▶ What the task asks
Retype, word for word, each line between the lines holding "ravel sh' idx'" and "nth (ravel (shape t) idx) (data t) dflt.", inclusive, and leave the rest of the data alone.

── Extracted entries

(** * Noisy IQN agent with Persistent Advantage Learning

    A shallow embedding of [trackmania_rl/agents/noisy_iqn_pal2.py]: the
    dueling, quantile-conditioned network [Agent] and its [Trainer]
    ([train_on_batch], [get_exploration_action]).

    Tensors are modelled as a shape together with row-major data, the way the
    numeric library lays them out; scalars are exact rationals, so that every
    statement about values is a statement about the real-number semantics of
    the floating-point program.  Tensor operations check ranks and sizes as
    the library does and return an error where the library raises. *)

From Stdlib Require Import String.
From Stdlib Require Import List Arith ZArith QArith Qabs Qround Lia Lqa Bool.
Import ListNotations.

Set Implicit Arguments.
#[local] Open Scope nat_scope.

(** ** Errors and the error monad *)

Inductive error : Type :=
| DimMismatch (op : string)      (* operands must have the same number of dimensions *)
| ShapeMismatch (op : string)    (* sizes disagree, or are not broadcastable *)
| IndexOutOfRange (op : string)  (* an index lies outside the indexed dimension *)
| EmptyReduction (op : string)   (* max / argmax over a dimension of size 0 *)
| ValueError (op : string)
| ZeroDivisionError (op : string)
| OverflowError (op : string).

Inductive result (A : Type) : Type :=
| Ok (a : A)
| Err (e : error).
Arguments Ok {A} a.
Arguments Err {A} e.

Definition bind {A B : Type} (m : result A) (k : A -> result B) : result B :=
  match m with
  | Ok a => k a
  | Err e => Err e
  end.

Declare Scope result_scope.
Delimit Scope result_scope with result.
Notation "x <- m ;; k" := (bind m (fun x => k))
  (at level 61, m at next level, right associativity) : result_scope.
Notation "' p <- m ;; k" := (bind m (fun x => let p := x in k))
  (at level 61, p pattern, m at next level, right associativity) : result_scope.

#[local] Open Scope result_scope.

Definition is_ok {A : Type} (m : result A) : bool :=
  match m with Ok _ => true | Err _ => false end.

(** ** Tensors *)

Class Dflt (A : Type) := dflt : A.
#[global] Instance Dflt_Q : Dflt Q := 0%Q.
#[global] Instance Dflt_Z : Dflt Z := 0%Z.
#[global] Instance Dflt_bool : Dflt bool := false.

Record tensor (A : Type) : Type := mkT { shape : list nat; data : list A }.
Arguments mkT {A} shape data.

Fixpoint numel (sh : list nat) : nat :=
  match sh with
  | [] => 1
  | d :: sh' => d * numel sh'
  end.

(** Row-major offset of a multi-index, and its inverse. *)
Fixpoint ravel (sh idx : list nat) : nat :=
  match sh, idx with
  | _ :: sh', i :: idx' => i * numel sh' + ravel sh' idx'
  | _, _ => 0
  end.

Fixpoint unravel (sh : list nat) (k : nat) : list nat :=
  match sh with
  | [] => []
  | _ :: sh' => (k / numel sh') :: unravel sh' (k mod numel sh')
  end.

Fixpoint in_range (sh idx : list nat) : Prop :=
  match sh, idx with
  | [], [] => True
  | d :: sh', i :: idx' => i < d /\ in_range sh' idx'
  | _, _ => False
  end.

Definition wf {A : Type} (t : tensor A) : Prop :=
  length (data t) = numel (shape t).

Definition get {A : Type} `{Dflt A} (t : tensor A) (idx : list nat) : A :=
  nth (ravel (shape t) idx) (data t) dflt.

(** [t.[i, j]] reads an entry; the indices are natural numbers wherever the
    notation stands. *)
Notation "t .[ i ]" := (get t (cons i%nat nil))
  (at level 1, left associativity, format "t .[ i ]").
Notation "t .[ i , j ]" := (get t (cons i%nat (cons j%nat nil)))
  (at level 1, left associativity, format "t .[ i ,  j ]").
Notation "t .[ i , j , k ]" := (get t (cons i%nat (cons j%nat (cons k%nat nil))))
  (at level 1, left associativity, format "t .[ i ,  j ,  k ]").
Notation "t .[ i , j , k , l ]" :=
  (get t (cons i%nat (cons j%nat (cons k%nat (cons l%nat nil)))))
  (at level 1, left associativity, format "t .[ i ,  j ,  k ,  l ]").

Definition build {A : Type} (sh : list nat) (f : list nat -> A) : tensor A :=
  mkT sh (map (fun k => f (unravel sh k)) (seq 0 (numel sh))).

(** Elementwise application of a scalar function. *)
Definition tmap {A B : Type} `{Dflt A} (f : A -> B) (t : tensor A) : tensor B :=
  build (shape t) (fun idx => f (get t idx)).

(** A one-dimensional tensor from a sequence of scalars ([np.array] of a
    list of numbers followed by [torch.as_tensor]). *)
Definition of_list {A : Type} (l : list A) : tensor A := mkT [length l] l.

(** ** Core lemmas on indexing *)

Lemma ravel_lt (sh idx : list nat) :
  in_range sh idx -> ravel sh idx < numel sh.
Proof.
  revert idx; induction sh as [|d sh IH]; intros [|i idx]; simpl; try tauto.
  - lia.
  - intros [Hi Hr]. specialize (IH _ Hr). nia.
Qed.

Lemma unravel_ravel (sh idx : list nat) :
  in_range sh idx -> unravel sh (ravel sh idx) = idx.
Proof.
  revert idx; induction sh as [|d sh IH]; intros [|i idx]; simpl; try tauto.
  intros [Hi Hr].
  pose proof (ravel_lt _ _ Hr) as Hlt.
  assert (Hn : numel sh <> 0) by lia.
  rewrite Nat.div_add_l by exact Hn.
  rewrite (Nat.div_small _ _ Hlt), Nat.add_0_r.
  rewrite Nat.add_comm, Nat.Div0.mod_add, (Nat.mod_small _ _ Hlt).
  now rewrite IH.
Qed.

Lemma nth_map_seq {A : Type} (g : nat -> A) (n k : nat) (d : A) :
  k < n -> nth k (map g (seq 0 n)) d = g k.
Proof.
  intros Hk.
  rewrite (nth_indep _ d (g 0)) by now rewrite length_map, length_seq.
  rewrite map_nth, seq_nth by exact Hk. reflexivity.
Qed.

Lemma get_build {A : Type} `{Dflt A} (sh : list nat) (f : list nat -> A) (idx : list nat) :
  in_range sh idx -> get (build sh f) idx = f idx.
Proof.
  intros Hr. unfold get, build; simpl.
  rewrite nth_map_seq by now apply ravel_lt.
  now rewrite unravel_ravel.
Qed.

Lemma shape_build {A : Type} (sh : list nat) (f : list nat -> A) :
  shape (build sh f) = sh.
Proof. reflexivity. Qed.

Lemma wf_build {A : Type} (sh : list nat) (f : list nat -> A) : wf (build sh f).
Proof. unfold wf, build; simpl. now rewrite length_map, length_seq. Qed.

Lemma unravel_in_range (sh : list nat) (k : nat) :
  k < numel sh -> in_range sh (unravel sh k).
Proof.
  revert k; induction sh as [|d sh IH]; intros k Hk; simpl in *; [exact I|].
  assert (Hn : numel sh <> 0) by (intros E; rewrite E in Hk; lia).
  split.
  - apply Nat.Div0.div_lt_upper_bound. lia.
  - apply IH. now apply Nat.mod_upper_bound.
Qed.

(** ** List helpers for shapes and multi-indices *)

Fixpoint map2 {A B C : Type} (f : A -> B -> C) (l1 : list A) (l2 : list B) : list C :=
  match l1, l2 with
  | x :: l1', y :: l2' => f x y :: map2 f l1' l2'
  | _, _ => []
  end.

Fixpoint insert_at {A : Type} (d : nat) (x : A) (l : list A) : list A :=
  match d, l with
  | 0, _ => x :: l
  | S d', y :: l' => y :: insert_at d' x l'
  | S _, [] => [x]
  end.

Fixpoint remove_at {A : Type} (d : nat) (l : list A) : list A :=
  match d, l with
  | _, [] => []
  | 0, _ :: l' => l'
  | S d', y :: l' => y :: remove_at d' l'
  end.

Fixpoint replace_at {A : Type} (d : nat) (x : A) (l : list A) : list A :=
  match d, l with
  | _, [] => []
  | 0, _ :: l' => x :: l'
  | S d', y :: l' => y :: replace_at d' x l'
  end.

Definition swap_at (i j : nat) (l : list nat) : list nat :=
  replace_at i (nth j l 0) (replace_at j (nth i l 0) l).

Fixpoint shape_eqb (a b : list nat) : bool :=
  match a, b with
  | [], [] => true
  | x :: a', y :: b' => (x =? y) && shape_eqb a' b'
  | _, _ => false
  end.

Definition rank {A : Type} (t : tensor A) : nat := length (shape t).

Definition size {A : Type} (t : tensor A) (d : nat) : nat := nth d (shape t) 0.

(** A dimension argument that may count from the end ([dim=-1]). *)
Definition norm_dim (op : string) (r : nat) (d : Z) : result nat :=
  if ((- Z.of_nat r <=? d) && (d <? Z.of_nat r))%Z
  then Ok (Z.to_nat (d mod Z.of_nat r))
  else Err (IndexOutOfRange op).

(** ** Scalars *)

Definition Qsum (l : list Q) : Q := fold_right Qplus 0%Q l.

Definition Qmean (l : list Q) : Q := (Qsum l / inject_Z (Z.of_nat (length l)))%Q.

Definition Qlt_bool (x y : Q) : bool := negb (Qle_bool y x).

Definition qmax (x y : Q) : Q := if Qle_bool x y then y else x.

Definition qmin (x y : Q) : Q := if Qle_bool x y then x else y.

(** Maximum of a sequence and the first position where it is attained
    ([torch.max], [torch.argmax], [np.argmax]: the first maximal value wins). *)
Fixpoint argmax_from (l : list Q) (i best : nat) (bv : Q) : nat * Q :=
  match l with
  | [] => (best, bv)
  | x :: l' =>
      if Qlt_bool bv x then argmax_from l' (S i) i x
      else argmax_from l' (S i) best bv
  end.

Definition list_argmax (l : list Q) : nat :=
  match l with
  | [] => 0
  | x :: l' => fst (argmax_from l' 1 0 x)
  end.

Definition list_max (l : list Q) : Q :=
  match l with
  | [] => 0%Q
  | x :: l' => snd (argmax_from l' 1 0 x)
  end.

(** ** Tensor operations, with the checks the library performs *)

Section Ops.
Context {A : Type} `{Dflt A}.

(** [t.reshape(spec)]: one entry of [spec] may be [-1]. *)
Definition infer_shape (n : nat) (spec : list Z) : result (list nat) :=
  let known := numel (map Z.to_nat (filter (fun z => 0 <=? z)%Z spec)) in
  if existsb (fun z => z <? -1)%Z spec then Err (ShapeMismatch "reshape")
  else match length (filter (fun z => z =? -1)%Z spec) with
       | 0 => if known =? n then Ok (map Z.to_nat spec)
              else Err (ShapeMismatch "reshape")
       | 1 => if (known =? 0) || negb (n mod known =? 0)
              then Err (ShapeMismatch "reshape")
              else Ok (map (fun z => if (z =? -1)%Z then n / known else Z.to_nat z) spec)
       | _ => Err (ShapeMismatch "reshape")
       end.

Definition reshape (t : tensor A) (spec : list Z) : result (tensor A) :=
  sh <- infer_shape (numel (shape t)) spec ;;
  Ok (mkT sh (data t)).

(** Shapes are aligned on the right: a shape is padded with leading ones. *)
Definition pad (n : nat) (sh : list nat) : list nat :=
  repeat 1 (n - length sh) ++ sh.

────

▶ Reply
  | _ :: sh', i :: idx' => i * numel sh' + ravel sh' idx'
  | _, _ => 0
  end.

Fixpoint unravel (sh : list nat) (k : nat) : list nat :=
  match sh with
  | [] => []
  | _ :: sh' => (k / numel sh') :: unravel sh' (k mod numel sh')
  end.

Fixpoint in_range (sh idx : list nat) : Prop :=
  match sh, idx with
  | [], [] => True
  | d :: sh', i :: idx' => i < d /\ in_range sh' idx'
  | _, _ => False
  end.

Definition wf {A : Type} (t : tensor A) : Prop :=
  length (data t) = numel (shape t).

Definition get {A : Type} `{Dflt A} (t : tensor A) (idx : list nat) : A :=
  nth (ravel (shape t) idx) (data t) dflt.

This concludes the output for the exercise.